Form also favors Federer. He has looked masterly in his six wins. He’s dropped one set, to an on-fire Stan Wawrinka in the quarters. Federer has moved well and incorporated his net attack effectively. He hasn’t been pushed to the limit, but he has beaten two potentially dangerous opponents in Wawrinka and Milos Raonic. Djokovic, on the other hand, hasn’t been at his best. He’s given away leads, grown agitated, and ultimately had to scratch and claw and bluff his way to victory.
Their form has been expressed in their demeanor the last couple of days. Federer has come across, as he always likes to come across, as the relaxed and confident veteran, champion, and father figure, the man who has it all.
“Eight is my favorite number,” a smiling Federer told the BBC on Saturday.
Djokovic, meanwhile, has been open about his struggles playing with leads, controlling his emotions, and winning major finals. Outside of the Australian Open, he has lost five straight.

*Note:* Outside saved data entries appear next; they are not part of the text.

(** * Instances *)

Lemma restart_recovers_witness :
  exists s0 rs s1 s2,
    authstore_load demo_regcomp true (cstr "db") (authstore_new [] ∅ []) = Some (0, s0) /\
    auth_steps demo_regcomp demo_ops s0 = Some (rs, s1) /\
    authstore_load demo_regcomp true (cstr "db") (authstore_new [] (s_disk s1) []) = Some (0, s2) /\ abs s2 = abs s1.
Proof.
  destruct (restart_recovers demo_regcomp demo_ops (cstr "db") ∅ (Acl ∅ ∅ ∅ false)) as (s0 & rs & s1 & s2 & H1 & _ & H2 & H3 & _ & H4 & _);
    [exact demo_ops_ok | cbn; lia | left; split; reflexivity | reflexivity |].
  exists s0, rs, s1, s2. split; [exact H1|]. split; [exact H2|]. split; [exact H3 | exact H4].
Defined.

(** A store with one administrator, saved at "db". *)
Definition demo_saved : option (list Z * authstore) :=
  '(_, s) ← authstore_load demo_regcomp true (cstr "db") (authstore_new [] ∅ []); auth_steps demo_regcomp demo_ops s.

Definition demo_file : bytes := default [] ('(_, s) ← demo_saved; s_disk s !! cstr "db").

Lemma demo_serialized : exists s, auth_ok demo_regcomp s /\ counts_ok s /\ serialize s = Some demo_file.
Proof.
  destruct (start_loads demo_regcomp (cstr "db") ∅ (Acl ∅ ∅ ∅ false)) as (s0 & Hload & Hok0 & _); [left; split; reflexivity | cbn; lia | reflexivity|].
  destruct (steps_spec demo_regcomp demo_ops s0 Hok0 demo_ops_ok) as (s & Hs & Hok & _). exists s. split; [exact Hok|].
  assert (E : demo_saved = Some ((acl_steps demo_regcomp demo_ops (abs s0)).1, s)) by (unfold demo_saved; rewrite Hload; exact Hs).
  unfold demo_file. clear Hok Hs. apply (f_equal (fmap snd)) in E. cbn [fmap option_fmap option_map snd] in E.
  vm_compute in E. injection E as <-. split; [|vm_compute; reflexivity]. unfold counts_ok. cbn. lia.
Qed.

Lemma truncated_rejected_witness :
  exists s', authstore_load demo_regcomp true (cstr "db") (authstore_new [] {[cstr "db" := take 30 demo_file]} []) = Some (-1, s') /\
             s_persist_path s' = [].
Proof.
  destruct demo_serialized as (s & Hok & Hc & Hf).
  apply (truncated_rejected demo_regcomp s demo_file 30 (cstr "db")); [exact Hok | exact Hc | exact Hf | | ].
  - apply Nat.ltb_lt. vm_compute. reflexivity.
  - apply lookup_singleton_eq.
Defined.

(** Loading a file that is cut off after its virtual hosts keeps them, although
    the function reports an error and documents that the store is left as it was,
    and forgets the bootstrap flag: the store with an administrator, which was
    closed, is open to unauthenticated bootstrap after the restart. *)
Example truncated_file_reopens :
  exists rs s s',
    demo_saved = Some (rs, s) /\ authstore_is_open s = Some false /\
    authstore_load demo_regcomp true (cstr "db") (authstore_new [] {[cstr "db" := take 20 demo_file]} []) = Some (-1, s') /\
    s_vhosts s' = [cstr "/"] /\ authstore_is_open s' = Some true.
Proof. vm_compute. eexists _, _, _. split; [reflexivity|]. split; [reflexivity|]. split; [reflexivity|]. split; reflexivity. Qed.

(** A permission with an empty pattern is marked compiled although no
    expression was compiled for that pattern, so clearing it calls [regfree] on a
    [regex_t] that [regcomp] never filled, which POSIX leaves undefined. *)
Example empty_pattern_regfree :
  exists rs s, auth_steps demo_regcomp [op_set_perm (cstr "ann") (cstr "/") (cstr "q") (cstr "q") [];
                                        op_clear_perm (cstr "ann") (cstr "/")] (authstore_new [] ∅ []) = Some (rs, s) /\
               s_perms s = [] /\ s_misused s = 1%nat.
Proof. vm_compute. eexists _, _. split; [reflexivity|]. split; reflexivity. Qed.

“I want things to go a proper way from the first point to the last,” Djokovic said Friday, “so sometimes I get carried away with emotions....I was a set and a break up and, again, I made some unforced errors and gave my opponent today a hope that he can win the match. That’s something that I definitely cannot allow myself in the finals against Roger.”
Federer is 2-1 against Djokovic this season, and even in his one loss, at Indian Wells, he started fast and won the first set. I would guess the same will happen here, as he rides the early crowd excitement and his own traditionally easy early service holds. The key may come in the second set. Can Djokovic dig in and make Federer doubt? How much belief and fight will Djokovic have if he gets behind? As he says, he has had trouble accepting his runs of bad form lately, and it cost him in his last Grand Slam final, against Rafael Nadal in Paris. If Djokovic can weather the storm, grab one of the first two sets, and make Federer doubt, he’ll have a good chance.
And that’s the question for Federer: What happens if he begins to doubt? Only in the first two sets against Wawrinka has Federer been under pressure, and that pressure was relieved when Stan got hurt. As Djokovic says, if he can make returns and keep Federer off the net, the dynamic will turn in the Serb’s favor. Federer says everything is different this year, and his confidence is back where it once was. If Djokovic throws a few counter-punches his way, we’ll find out, once and for all, if that’s true.
Both men have a lot riding on the outcome. Djokovic desperately wants to end his run of final-round futility at the majors. Federer desperately wants to win this major, because at 32 it might be his last good chance at one, and he hasn't put it in two years of work to hold up the runner-up plate at Wimbledon. We won't know how each of those factors affects them until the match is over. That's why they'll play, and we'll watch.